Records supplied Block Start

(* ===== verification/WorkerPool.v ===== *)
(** * The pool of connections: server/database/Database/DatabaseWorkerPool.cpp

    Which thread may use which synchronous connection, and when dynamic
    connections come and go.  The pool is a state machine: each [pool_op] is
    what one thread does between two points at which another one can run.

    - A thread that finds no free connection in [GetFreeConnection] polls the
      list, holding [_cleanupMutex] and [_openSyncConnectMutex]: it is the
      [pl_poller] of the state, and operations that need [_cleanupMutex] wait.
    - [pl_holders] records which connection each thread was given (what the
      code keeps in local variables); the connections are numbered, because a
      pointer to one that was destroyed must not be used.
    - What the server answers to an attempt to connect is an argument, and so
      is the clock. *)
From S2P Require Import Prelude Convert Config.

Definition MAX_SYNC_CONNECTIONS : nat := 32.
Definition MAX_ASYNC_CONNECTIONS : nat := 32.
Definition MIN_DB_SERVER_VERSION : Z := 50700.
Definition DYNAMIC_CONNECTION_TIMEOUT : Z := 1000.

(** A [MySQLConnection] as the pool sees it; [pc_locked]: its mutex is held. *)
Record pconn := mk_pconn {
  pc_id : nat;
  pc_isDynamic : bool;
  pc_locked : bool;
  pc_lastUseTime : Z }.

(** What opening a connection meets: the error of [Open], the version of the
    server, whether its statements can be prepared, and the time. *)
Record open_answer := mk_open_answer {
  oa_error : Z; oa_version : Z; oa_prepared : bool; oa_now : Z }.

(** The operations of the queue: those of the callers, and [PingOperation]. *)
Inductive async_task := UserTask (n : nat) | PingOperation.

Record Pool := mk_Pool {
  pl_sync : list pconn;                   (* _connections[IDX_SYNCH] *)
  pl_async : list pconn;                  (* _connections[IDX_ASYNC] *)
  pl_queue : list async_task;             (* _queue *)
  pl_maxAsyncQueueSize : Z;
  pl_tasks : list Z;                      (* first runs of the scheduled tasks, in ms *)
  pl_next : nat;
  pl_holders : gmap nat nat;
  pl_poller : option (nat * Z * Z)        (* thread, i, num_cons *) }.

Definition new_Pool : Pool := mk_Pool [] [] [] 0 [] 0 ∅ None.

Definition set_sync (l : list pconn) (p : Pool) : Pool :=
  mk_Pool l (pl_async p) (pl_queue p) (pl_maxAsyncQueueSize p) (pl_tasks p) (pl_next p) (pl_holders p)
    (pl_poller p).
Definition set_async (l : list pconn) (p : Pool) : Pool :=
  mk_Pool (pl_sync p) l (pl_queue p) (pl_maxAsyncQueueSize p) (pl_tasks p) (pl_next p) (pl_holders p)
    (pl_poller p).
Definition set_queue (q : list async_task) (p : Pool) : Pool :=
  mk_Pool (pl_sync p) (pl_async p) q (pl_maxAsyncQueueSize p) (pl_tasks p) (pl_next p) (pl_holders p)
    (pl_poller p).
Definition set_tasks (max : Z) (l : list Z) (p : Pool) : Pool :=
  mk_Pool (pl_sync p) (pl_async p) (pl_queue p) max l (pl_next p) (pl_holders p) (pl_poller p).
Definition set_holders (h : gmap nat nat) (p : Pool) : Pool :=
  mk_Pool (pl_sync p) (pl_async p) (pl_queue p) (pl_maxAsyncQueueSize p) (pl_tasks p) (pl_next p) h
    (pl_poller p).
Definition set_poller (x : option (nat * Z * Z)) (p : Pool) : Pool :=
  mk_Pool (pl_sync p) (pl_async p) (pl_queue p) (pl_maxAsyncQueueSize p) (pl_tasks p) (pl_next p)
    (pl_holders p) x.
Definition bump (p : Pool) : Pool :=
  mk_Pool (pl_sync p) (pl_async p) (pl_queue p) (pl_maxAsyncQueueSize p) (pl_tasks p) (S (pl_next p))
    (pl_holders p) (pl_poller p).

(** An operation that another thread's mutex keeps waiting, or that its thread
    is in no position to take. *)
Inductive not_taken := Waits | NotEnabled.
Abbreviation res := (outcome not_taken).

Inductive InternalIndex := IDX_ASYNC | IDX_SYNCH.

(** [OpenConnection]; the constructor of a connection sets its last use. *)
Definition OpenConnection (type : InternalIndex) (isDynamic : bool) (a : open_answer) (p : Pool)
    : Z * option nat * Pool :=
  if negb (oa_error a =? 0)%Z then (oa_error a, None, p)
  else if (oa_version a <? MIN_DB_SERVER_VERSION)%Z then (1%Z, None, p)
  else
    let c := mk_pconn (pl_next p) isDynamic false (oa_now a) in
    let p' := match type with
              | IDX_ASYNC => set_async (pl_async p ++ [c]) p
              | IDX_SYNCH => set_sync (pl_sync p ++ [c]) p
              end in
    (0%Z, Some (pl_next p), bump p').

Definition AddTasks (cfg : ConfigState) (p : Pool) : res Pool :=
  let max := fst (GetOption uint32 "MaxQueueSize" 10 true cfg) in
  _ ← assert (10 <=? max)%Z "Queue size can only be greater than or equal to 10";
  Done (set_tasks max
    (pl_tasks p ++ [(fst (GetOption uint32 "MaxPingTime" 30 true cfg) * 60000)%Z; 10000; 1000]%Z) p).

Definition Open (cfg : ConfigState) (a1 a2 : open_answer) (p : Pool) : res (Z * Pool) :=
  let '(error, _, p) := OpenConnection IDX_ASYNC false a1 p in
  if negb (error =? 0)%Z then Done (error, p)
  else
    let '(error, _, p) := OpenConnection IDX_SYNCH false a2 p in
    if negb (error =? 0)%Z then Done (error, p)
    else p ← AddTasks cfg p; Done (error, p).

(** [Close]; [_scheduler->CancelAll()] drops the tasks. *)
Definition Close (p : Pool) : Pool :=
  match pl_async p, pl_sync p with
  | [], [] => p
  | _, _ => set_sync [] (set_async [] (set_tasks (pl_maxAsyncQueueSize p) [] p))
  end.

Definition OpenDynamicAsyncConnect (a : open_answer) (p : Pool) : res Pool :=
  if (MAX_ASYNC_CONNECTIONS <=? length (pl_async p))%nat then Done p
  else
    let '(error, _, p) := OpenConnection IDX_ASYNC true a p in
    if negb (error =? 0)%Z then Done p
    else
      _ ← assert (oa_prepared a) "Can't register prepare statements for dynamic async connection";
      Done p.

Definition OpenDynamicSyncConnect (a : open_answer) (p : Pool) : res Pool :=
  if (MAX_SYNC_CONNECTIONS <=? length (pl_sync p))%nat then Done p
  else
    let '(error, _, p) := OpenConnection IDX_SYNCH true a p in
    if negb (error =? 0)%Z then Done p
    else
      _ ← assert (oa_prepared a) "connection->PrepareStatements()";
      Done p.

(** [LockIfReady], [Unlock], [UpdateLastUseTime] *)
Definition lock_conn (c : pconn) : pconn := mk_pconn (pc_id c) (pc_isDynamic c) true (pc_lastUseTime c).
Definition unlock_conn (c : pconn) : pconn := mk_pconn (pc_id c) (pc_isDynamic c) false (pc_lastUseTime c).
Definition touch_conn (now : Z) (c : pconn) : pconn := mk_pconn (pc_id c) (pc_isDynamic c) (pc_locked c) now.

(** The first loop of [GetFreeConnection]: the position of the first
    connection that is ready. *)
Definition first_ready (l : list pconn) : option (nat * pconn) := list_find (λ c, pc_locked c = false) l.

(** Lock the connection at [k] and hand it to [thread]. *)
Definition give (thread k : nat) (c : pconn) (p : Pool) : Pool :=
  set_holders (<[thread := pc_id c]> (pl_holders p)) (set_sync (<[k := lock_conn c]> (pl_sync p)) p).

(** [GetFreeConnection], up to the polling. *)
Definition GetFreeConnection (thread : nat) (a : open_answer) (p : Pool) : res Pool :=
  match first_ready (pl_sync p) with
  | Some (k, c) => Done (give thread k c p)
  | None =>
      p ← OpenDynamicSyncConnect a p;
      Done (set_poller (Some (thread, 0%Z, Z.of_nat (length (pl_sync p)))) p)
  end.

(** One round of [for (;;)] in [GetFreeConnection]; [i] is a [uint8]. *)
Definition poll_round (thread : nat) (i num_cons : Z) (p : Pool) : res Pool :=
  let i := wrap_u 8 (i + 1) in
  if (num_cons =? 0)%Z then Crash "modulo by zero"
  else
    let k := Z.to_nat (i mod num_cons) in
    match pl_sync p !! k with
    | None => Crash "index out of range"
    | Some c =>
        if pc_locked c then Done (set_poller (Some (thread, i, num_cons)) p)
        else Done (set_poller None (give thread k c p))
    end.

(** [CanRemoveConnection] *)
Definition CanRemoveConnection (now : Z) (c : pconn) : bool :=
  pc_isDynamic c && (DYNAMIC_CONNECTION_TIMEOUT <=? now - pc_lastUseTime c)%Z.

Definition remove_idle (now : Z) (l : list pconn) : list pconn :=
  filter (λ c, CanRemoveConnection now c = false) l.

Definition CleanupConnections (now : Z) (p : Pool) : Pool :=
  set_async (remove_idle now (pl_async p)) (set_sync (remove_idle now (pl_sync p)) p).

(** [for (i = 0; i < queueSize; i += _maxAsyncQueueSize) OpenDynamicAsyncConnect()];
    [answers] tells what the server answers in each round. *)
Fixpoint CheckAsyncQueue_loop (fuel : nat) (answers : Z → open_answer) (i queueSize maxSize : Z) (p : Pool)
    : res Pool :=
  match fuel with
  | O => Crash "out of fuel"
  | S fuel =>
      if (i <? queueSize)%Z then
        p ← OpenDynamicAsyncConnect (answers i) p;
        CheckAsyncQueue_loop fuel answers (i + maxSize) queueSize maxSize p
      else Done p
  end.

Definition CheckAsyncQueue (answers : Z → open_answer) (p : Pool) : res Pool :=
  let queueSize := Z.of_nat (length (pl_queue p)) in
  CheckAsyncQueue_loop (S (length (pl_queue p))) answers 0 queueSize (pl_maxAsyncQueueSize p) p.

Definition Enqueue (t : async_task) (p : Pool) : Pool := set_queue (pl_queue p ++ [t]) p.

(** [KeepAlive]: the ping of the first connection leaves it as it was. *)
Definition KeepAlive (p : Pool) : res Pool :=
  match pl_sync p with
  | [] => Crash "front of an empty vector"
  | _ => Done (Enqueue PingOperation p)
  end.

Definition destroyed : string := "use of a destroyed connection".

(** The connection [thread] was given, if it is still there. *)
Definition use_connection (thread : nat) (p : Pool) : res (nat * pconn) :=
  match pl_holders p !! thread with
  | None => Throw NotEnabled
  | Some id =>
      match list_find (λ c, pc_id c = id) (pl_sync p) with
      | None => Crash destroyed
      | Some kc => Done kc
      end
  end.

(** ** What the threads do *)
Inductive pool_op :=
| OpGet (thread : nat) (a : open_answer)   (* GetFreeConnection, up to the polling *)
| OpPoll                                   (* one round of its last loop *)
| OpUse (thread : nat) (now : Z)           (* a query on the connection succeeds *)
| OpUnlock (thread : nat)                  (* connection->Unlock() *)
| OpCleanup (now : Z)
| OpEnqueue (t : async_task)
| OpWork                                   (* the worker of an asynchronous connection takes a task *)
| OpCheckQueue (answers : Z → open_answer)
| OpKeepAlive.

Definition with_cleanup_mutex (p : Pool) (f : res Pool) : res Pool :=
  match pl_poller p with Some _ => Throw Waits | None => f end.

Definition run_op (op : pool_op) (p : Pool) : res Pool :=
  match op with
  | OpGet thread a =>
      match pl_holders p !! thread with
      | Some _ => Throw NotEnabled
      | None => with_cleanup_mutex p (GetFreeConnection thread a p)
      end
  | OpPoll =>
      match pl_poller p with
      | None => Throw NotEnabled
      | Some (thread, i, num_cons) => poll_round thread i num_cons p
      end
  | OpUse thread now =>
      '(k, c) ← use_connection thread p;
      Done (set_sync (<[k := touch_conn now c]> (pl_sync p)) p)
  | OpUnlock thread =>
      '(k, c) ← use_connection thread p;
      Done (set_holders (delete thread (pl_holders p)) (set_sync (<[k := unlock_conn c]> (pl_sync p)) p))
  | OpCleanup now => with_cleanup_mutex p (Done (CleanupConnections now p))
  | OpEnqueue t => Done (Enqueue t p)
  | OpWork =>
      match pl_async p, pl_queue p with
      | _ :: _, _ :: q => Done (set_queue q p)
      | _, _ => Throw NotEnabled
      end
  | OpCheckQueue answers =>
      if (Z.of_nat (length (pl_queue p)) <? pl_maxAsyncQueueSize p)%Z then Done p
      else with_cleanup_mutex p (CheckAsyncQueue answers p)
  | OpKeepAlive => with_cleanup_mutex p (KeepAlive p)
  end.

Fixpoint run_ops (ops : list pool_op) (p : Pool) : res Pool :=
  match ops with
  | [] => Done p
  | op :: ops => p ← run_op op p; run_ops ops p
  end.

(** ** The invariant *)
Definition static_head (l : list pconn) : Prop := ∃ c l', l = c :: l' ∧ pc_isDynamic c = false.

Definition held (h : gmap nat nat) (id : nat) : Prop := ∃ t, h !! t = Some id.

Record wf (p : Pool) : Prop := {
  wf_sync_head : static_head (pl_sync p);
  wf_async_head : static_head (pl_async p);
  wf_sync_ids : NoDup (pc_id <$> pl_sync p);
  wf_ids_lt : ∀ c, c ∈ pl_sync p → pc_id c < pl_next p;
  wf_sync_max : length (pl_sync p) ≤ MAX_SYNC_CONNECTIONS;
  wf_async_max : length (pl_async p) ≤ MAX_ASYNC_CONNECTIONS;
  wf_queue_max : (10 ≤ pl_maxAsyncQueueSize p)%Z;
  wf_held_lt : ∀ t id, pl_holders p !! t = Some id → id < pl_next p;
  wf_locked : ∀ c, c ∈ pl_sync p → pc_locked c = true ↔ held (pl_holders p) (pc_id c);
  wf_exclusive : ∀ t1 t2 id, pl_holders p !! t1 = Some id → pl_holders p !! t2 = Some id → t1 = t2;
  wf_poller : ∀ t i n, pl_poller p = Some (t, i, n) →
    pl_holders p !! t = None ∧ n = Z.of_nat (length (pl_sync p)) ∧ (0 ≤ i < 256)%Z }.

(** A run may only end in one of these. *)
Definition known_crashes : list string :=
  [destroyed; "connection->PrepareStatements()";
   "Can't register prepare statements for dynamic async connection"].

Definition ok (r : res Pool) : Prop :=
  match r with Done p => wf p | Throw _ => True | Crash w => w ∈ known_crashes end.

(** ** Lemmas *)
Lemma static_head_insert l k c c' :
  static_head l → l !! k = Some c → pc_isDynamic c' = pc_isDynamic c → static_head (<[k := c']> l).
Proof.
  intros (c0 & l' & -> & H0) Hk Hd. destruct k as [|k]; cbn in *.
  - simplify_eq. exists c', l'. split; [done|]. by rewrite Hd.
  - by exists c0, (<[k := c']> l').
Qed.

Lemma static_head_app l c : static_head l → static_head (l ++ [c]).
Proof. intros (c0 & l' & -> & H0). by exists c0, (l' ++ [c]). Qed.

Records supplied Block End

Brief -
Exact duplication is required for the lines above, from the line that contains "Definition AddTasks (cfg" to the line that contains "Done (set_tasks max", inclusive; omit all others.

Answer below -
Definition AddTasks (cfg : ConfigState) (p : Pool) : res Pool :=
  let max := fst (GetOption uint32 "MaxQueueSize" 10 true cfg) in
  _ ← assert (10 <=? max)%Z "Queue size can only be greater than or equal to 10";
  Done (set_tasks max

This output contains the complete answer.